Sounds like the technology's not quite fully mature for real-world use without ample training in how to set up things and how to work around issues. But of course, Canon has basically zero experience in internet connectivity; if Samsung or Apple were the makers, then the issues would be so simple that there would hardly be a need for any instructions. This is a huge part of what Thom Hogan has been complaining about for some time now: the Japanese camera makers just do not "get" internet connectivity and how it relates to photographic workflow. Maybe in the next generation the WiFi will be more user-friendly...you know, as if it had been designed by Samsung or Apple...
What’s the Plan? | byThom | Thom Hogan
"
* have done nothing to advance workflowThis is where it all comes to a head. Smartphones coupled with the Internet proved that photos can be taken, managed, edited, and distributed in new ways. Digital cameras? Not so much. Actually, not at all. Why the hell does Nikon think that with my DSLR I want to buy a WiFi accessory and then it can only talk to a crippled and basic iOS or Android app? Why can’t it talk to my TV through the WiFi connection? My computer? My network? My cloud system? Japanese companies tend to think of photo workflow as linear. It’s not. It’s highly interconnected these days. My computers understand that. My camera does not. When I look at all the ways that Apple has significantly changed customer workflow
for the better, the camera companies look like giant glacial rocks that haven’t moved in millennia. "
What I find both surprising and disappointing about the internet connected cameras (and actually with most internet-connected computer technologies) is how awful the end-user configuration experience is when it really doesn't have to be that way.
I used to work for Sun Microsystems. Sun developed a zero-configuration network technology called "Jini". The devices self-configure, self-advertise themselves to the network, and self-discover each other. All the consumer has to do is "use them". Apple later developed a similar technology in Bonjour. I have a couple of Bonjour printers on my network. If a friend comes over and brings their laptop, they don't have to add the printer nor install drivers... when they go to print the printer is already there -- nothing to configure. Incidentally... these devices do not actually use IP addresses (that would require at least SOME form of configuration). They communicate directly via hardware addresses which is a layer of networking below the IP layer.

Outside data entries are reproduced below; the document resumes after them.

Lemma foldr_add_perm {A} (f : A -> Z) l l' :
  l ≡ₚ l' -> foldr Z.add 0 (map f l) = foldr Z.add 0 (map f l').
Proof. induction 1; simpl; lia. Qed.
Lemma is_empty_perm {A} (l l' : list A) : l ≡ₚ l' -> is_empty l = is_empty l'.
Proof.
  intros H. destruct l, l'; try done.
  - by apply Permutation_nil_cons in H.
  - by symmetry in H; apply Permutation_nil_cons in H.
Qed.
Lemma VariantContent_new_perm arch var arts arts' v :
  arts ≡ₚ arts' -> VariantContent_new arch var arts = Ok v -> VariantContent_new arch var arts' = Ok v.
Proof.
  intros Hp H. unfold VariantContent_new in *. inv_ok.
  rewrite E, E0. simpl. rewrite <-(is_empty_perm _ _ Hp), <-(zlen_perm _ _ Hp), E1. simpl.
  rewrite <-(sort_by_canonical art_key arts arts'); [by rewrite E2|done|]. by apply sort_by_adjacent.
Qed.
Lemma VariantContent_new_ok arch var arts v :
  VariantContent_new arch var arts = Ok v ->
  vc_artifacts v ≡ₚ arts /\ sorted (map art_key (vc_artifacts v)) /\
  1 <= zlen (vc_artifacts v) <= 256.
Proof.
  intros H. unfold VariantContent_new in H. inv_ok. bool_hyps. simpl.
  pose proof (sort_by_perm art_key arts) as Hp. split_and!; [done|..].
  - apply sorted_le_strict; [apply sort_by_sorted|done].
  - rewrite (zlen_perm _ _ Hp). by apply zlen_pos.
  - by rewrite (zlen_perm _ _ Hp).
Qed.
Lemma Content_new_perm sw d ss m vs vs' c :
  vs ≡ₚ vs' -> Content_new sw d ss m vs = Ok c -> Content_new sw d ss m vs' = Ok c.
Proof.
  intros Hp H. unfold Content_new in *. inv_ok.
  rewrite <-(is_empty_perm _ _ Hp), <-(zlen_perm _ _ Hp), <-(foldr_add_perm _ _ _ Hp), E. simpl.
  rewrite <-(sort_by_canonical vc_key vs vs'); [|done|by apply sort_by_adjacent].
  rewrite E0. simpl. by rewrite E1.
Qed.
Lemma share_artifacts_ok arts seen seen' :
  res_for share_artifact arts seen = Ok seen' ->
  (forall a d, a ∈ arts -> bm_get (art_key a) seen = Some d -> d = art_digest a) /\
  (forall a a', a ∈ arts -> a' ∈ arts -> art_key a = art_key a' -> art_digest a = art_digest a').
Proof.
  revert seen. induction arts as [|a arts IH]; intros seen H; cbn [res_for] in H; inv_ok.
  { split; [intros a d Ha|intros a a' Ha]; inversion Ha. }
  unfold share_artifact in E. inv_ok. apply IH in H as [Hold Hag].
  assert (forall a', a' ∈ arts -> art_key a' = art_key a -> art_digest a = art_digest a') as Hhead.
  { intros a' Ha' Hk. apply (Hold a' (art_digest a)); [done|]. by rewrite bm_get_insert, Hk, eqb_refl. }
  split.
  - intros a' d [->|Ha']%elem_of_cons Hget.
    + rewrite Hget in E0. by bool_hyps.
    + destruct (eqb (art_key a') (art_key a)) eqn:Ek.
      * apply eqb_true in Ek. rewrite Ek in Hget. rewrite Hget in E0. bool_hyps. subst d. by apply Hhead.
      * apply (Hold a' d); [done|]. by rewrite bm_get_insert, Ek.
  - intros a1 a2 [->|H1]%elem_of_cons [->|H2]%elem_of_cons Hk; auto. symmetry. auto.
Qed.
Lemma Content_new_ok sw d ss m vs c :
  Content_new sw d ss m vs = Ok c ->
  c_variants c ≡ₚ vs /\ sorted (map vc_key (c_variants c)) /\ 1 <= zlen (c_variants c) <= 64 /\
  c_software c = sw /\ c_description c = d /\ c_source_snapshot c = ss /\ c_manifest c = m /\
  (forall v v' a a', v ∈ c_variants c -> v' ∈ c_variants c -> a ∈ vc_artifacts v ->
     a' ∈ vc_artifacts v' -> art_key a = art_key a' -> art_digest a = art_digest a').
Proof.
  intros H. unfold Content_new in H. inv_ok. bool_hyps. simpl.
  pose proof (sort_by_perm vc_key vs) as Hp. apply share_artifacts_ok in E1 as [_ Hag].
  split_and!; try done.
  - apply sorted_le_strict; [apply sort_by_sorted|done].
  - rewrite (zlen_perm _ _ Hp). by apply zlen_pos.
  - by rewrite (zlen_perm _ _ Hp).
  - intros v v' x x' Hv Hv' Hx Hx'.
    assert (forall v x, v ∈ sort_by vc_key vs -> x ∈ vc_artifacts v ->
      x ∈ concat (map vc_artifacts (sort_by vc_key vs))) as Hin.
    { intros w y Hw Hy. apply elem_of_concat. exists (vc_artifacts w). rewrite elem_of_map. eauto. }
    apply Hag; eauto.
Qed.
End ContentLaws.

(** ** The state machine *)
Section TransitionLaws.
Context `{RC : RequestContext} `{CT : Contract} `{SH : Sha2}.

(** What no transition changes. *)
Record same_authority (s s' : Publication) : Prop := {
  auth_id : s_id s' = s_id s;
  auth_content : s_content s' = s_content s;
  auth_binding : at_binding (s_attempt s') = at_binding (s_attempt s)
}.
#[export] Instance same_authority_preorder : PreOrder same_authority.
Proof. split; [by intros s|]. intros s s' s'' [] []. split; congruence. Qed.

Lemma current_ok s id n p :
  current s id n = Ok p -> p = s_attempt s /\ Attempt_id p = id /\ at_attempt p = n.
Proof. unfold current. intros H. inv_ok. bool_hyps. done. Qed.
Lemma apply_operation_ok s t op s' d :
  apply_operation s t op = Ok (s', d) ->
  same_authority s s' /\ s_revision s' = s_revision s /\
  abstract_step (abstract s) (abstract s') /\
  (s_withdrawn s = true -> s_withdrawn s' = true) /\
  at_attempt (s_attempt s) <= at_attempt (s_attempt s') /\
  (forall a, d = Publish a ->
     s_withdrawn s = false /\ (exists e, at_outcome (s_attempt s) = Reported (NotApplied e)) /\
     a = s_attempt s' /\ at_attempt a = at_attempt (s_attempt s) + 1) /\
  (forall r, at_outcome (s_attempt s) = Reported r -> (forall e, r <> Unknown e) ->
     at_attempt (s_attempt s') = at_attempt (s_attempt s) -> at_outcome (s_attempt s') = Reported r).
Proof.
  destruct op as [id n|id n r|]; simpl; intros H; inv_ok; simplify_eq.
  - apply current_ok in E0 as (-> & _ & _). apply checked_u64_some in E2 as [-> _].
    destruct (at_outcome (s_attempt s)) as [|[e|e|e]] eqn:Ho; try done.
    split_and!; simpl; try done; try lia; [|intros a [= <-]; simpl; eauto].
    unfold abstract. simpl. rewrite Ho, E. apply step_retry.
  - apply current_ok in E0 as (-> & _ & _).
    destruct (at_outcome (s_attempt s)) as [|[e|e|e]] eqn:Ho; inv_ok.
    all: try (case_bool_decide; [|done]; inv_ok).
    all: split_and!; simpl; rewrite ?Ho; try done; try lia;
      try (by destruct r); try (intros ? [= <-] Hn; by destruct (Hn e)).
    all: unfold abstract; simpl; rewrite Ho; apply step_decide || apply step_repeat.
  - split_and!; simpl; try done. apply step_withdraw.
Qed.
Lemma transition_ok s r s' rc d :
  Publication_transition s r None = Ok (TApplied s' rc d) ->
  id_tenant (rq_id r) = id_tenant (s_id s) /\ id_tenant (rq_actor r) = id_tenant (s_id s) /\
  rq_expected_revision r = s_revision s /\ leb (s_at s) (rq_as_of r) = true /\
  (exists next, apply_operation s (rq_as_of r) (rq_operation r) = Ok (next, d) /\
     s_withdrawn s' = s_withdrawn next /\ s_attempt s' = s_attempt next /\ abstract s' = abstract next) /\
  s_revision s' = s_revision s + 1 /\ in_u64 (s_revision s') /\ s_at s' = rq_as_of r /\
  same_authority s s' /\ check_snapshot s' = Ok () /\
  rc = mk_Receipt (s_id s) (rq_id r) (request_fingerprint (s_id s) r) (s_revision s)
         (s_revision s') (rq_as_of r).
Proof.
  unfold Publication_transition, check_tenant. intros H. inv_ok. bool_hyps.
  destruct a3 as [next d']. inv_ok. simplify_eq. apply checked_u64_some in E4 as [-> Hu].
  pose proof (apply_operation_ok _ _ _ _ _ E3) as (Hauth & Hrev & _).
  rewrite Hrev in *. split_and!; try done.
  - unfold ltb, leb in *. rewrite (cmp_opp (rq_as_of r) (s_at s)). by destruct (cmp _ _).
  - by exists next.
  - destruct Hauth. by split.
  - match goal with u : () |- _ => by destruct u end.
Qed.
Lemma transition_not_replayed s r rc : Publication_transition s r None <> Ok (TReplayed rc).
Proof. unfold Publication_transition. intros H. inv_ok. destruct a3. by inv_ok. Qed.

Lemma committed_ok s r s' rc :
  committed s r s' rc ->
  same_authority s s' /\ s_revision s' = s_revision s + 1 /\ leb (s_at s) (s_at s') = true /\
  check_snapshot s' = Ok () /\ abstract_step (abstract s) (abstract s') /\
  (s_withdrawn s = true -> s_withdrawn s' = true) /\
  at_attempt (s_attempt s) <= at_attempt (s_attempt s') /\
  (forall r, at_outcome (s_attempt s) = Reported r -> (forall e, r <> Unknown e) ->
     at_attempt (s_attempt s') = at_attempt (s_attempt s) -> at_outcome (s_attempt s') = Reported r).
Proof.
  intros (d & H). apply transition_ok in H as (_ & _ & _ & Hat & (next & Hop & Hw & Ha & Habs) &
    Hrev & _ & -> & Hauth & Hcheck & _).
  apply apply_operation_ok in Hop as (_ & _ & Hstep & Hwd & Hn & _ & Ht).
  rewrite Hw, Ha, Habs. done.
Qed.
Record advanced (s s' : Publication) : Prop := {
  adv_authority : same_authority s s';
  adv_revision : s_revision s <= s_revision s';
  adv_at : leb (s_at s) (s_at s') = true;
  adv_withdrawn : s_withdrawn s = true -> s_withdrawn s' = true;
  adv_attempt : at_attempt (s_attempt s) <= at_attempt (s_attempt s');
  adv_terminal : forall r, at_outcome (s_attempt s) = Reported r -> (forall e, r <> Unknown e) ->
    at_attempt (s_attempt s') = at_attempt (s_attempt s) -> at_outcome (s_attempt s') = Reported r
}.
Lemma history_advanced s s' : history s s' -> advanced s s'.
Proof.
  induction 1 as [|s' s'' r rc _ [Hauth Hrev Hat Hw Hn Ht] H].
  - split; try done. apply leb_le. by right.
  - apply committed_ok in H as (Hauth' & Hrev' & Hat' & _ & _ & Hw' & Hn' & Ht').
    split; [by etrans|lia|by eapply leb_trans|auto|lia|].
    intros x Hx Hne Heq. apply Ht'; [apply Ht; [done..|lia]|done|lia].
Qed.
Lemma history_checked s s' :
  history s s' -> check_snapshot s = Ok () -> check_snapshot s' = Ok ().
Proof. induction 1 as [|s' s'' r rc _ _ H]; [done|]. intros _. by apply committed_ok in H as (_ & _ & _ & H & _). Qed.
Inductive abstract_star : Abstract -> Abstract -> Prop :=
| abstract_refl a : abstract_star a a
| abstract_more a b c : abstract_star a b -> abstract_step b c -> abstract_star a c.
Lemma history_abstract s s' : history s s' -> abstract_star (abstract s) (abstract s').
Proof.
  induction 1 as [|s' s'' r rc _ IH H]; [constructor|].
  apply committed_ok in H as (_ & _ & _ & _ & H & _). by econstructor.
Qed.
(** The lifecycle of the abstract machine. *)
Lemma abstract_star_lifecycle a b :
  abstract_star a b ->
  (ab_withdrawn a = true -> ab_withdrawn b = true /\ ab_attempt b = ab_attempt a) /\
  (ab_phase a = Confirmed -> ab_phase b = Confirmed /\ ab_attempt b = ab_attempt a) /\
  ab_attempt a <= ab_attempt b.
Proof.
  induction 1 as [a|a b c _ (Hw & Hc & Hn) H]; [split_and!; (done || lia)|].
  destruct H; simpl in *; split_and!; try lia; intros Ha; try (destruct (Hw Ha) as [? ?]);
    try (destruct (Hc Ha) as [? ?]); naive_solver.
Qed.
End TransitionLaws.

I can imagine wanting a little security so that someone else in the area can't just attach to your WiFi-enabled camera and start scanning and downloading images... but it's trivial to add a trust option so that while discovery of devices is no problem, the device won't just agree to exchange data with another device unless you tell it that you trust that other device.
But I agree with your point... the technology is needlessly complicated.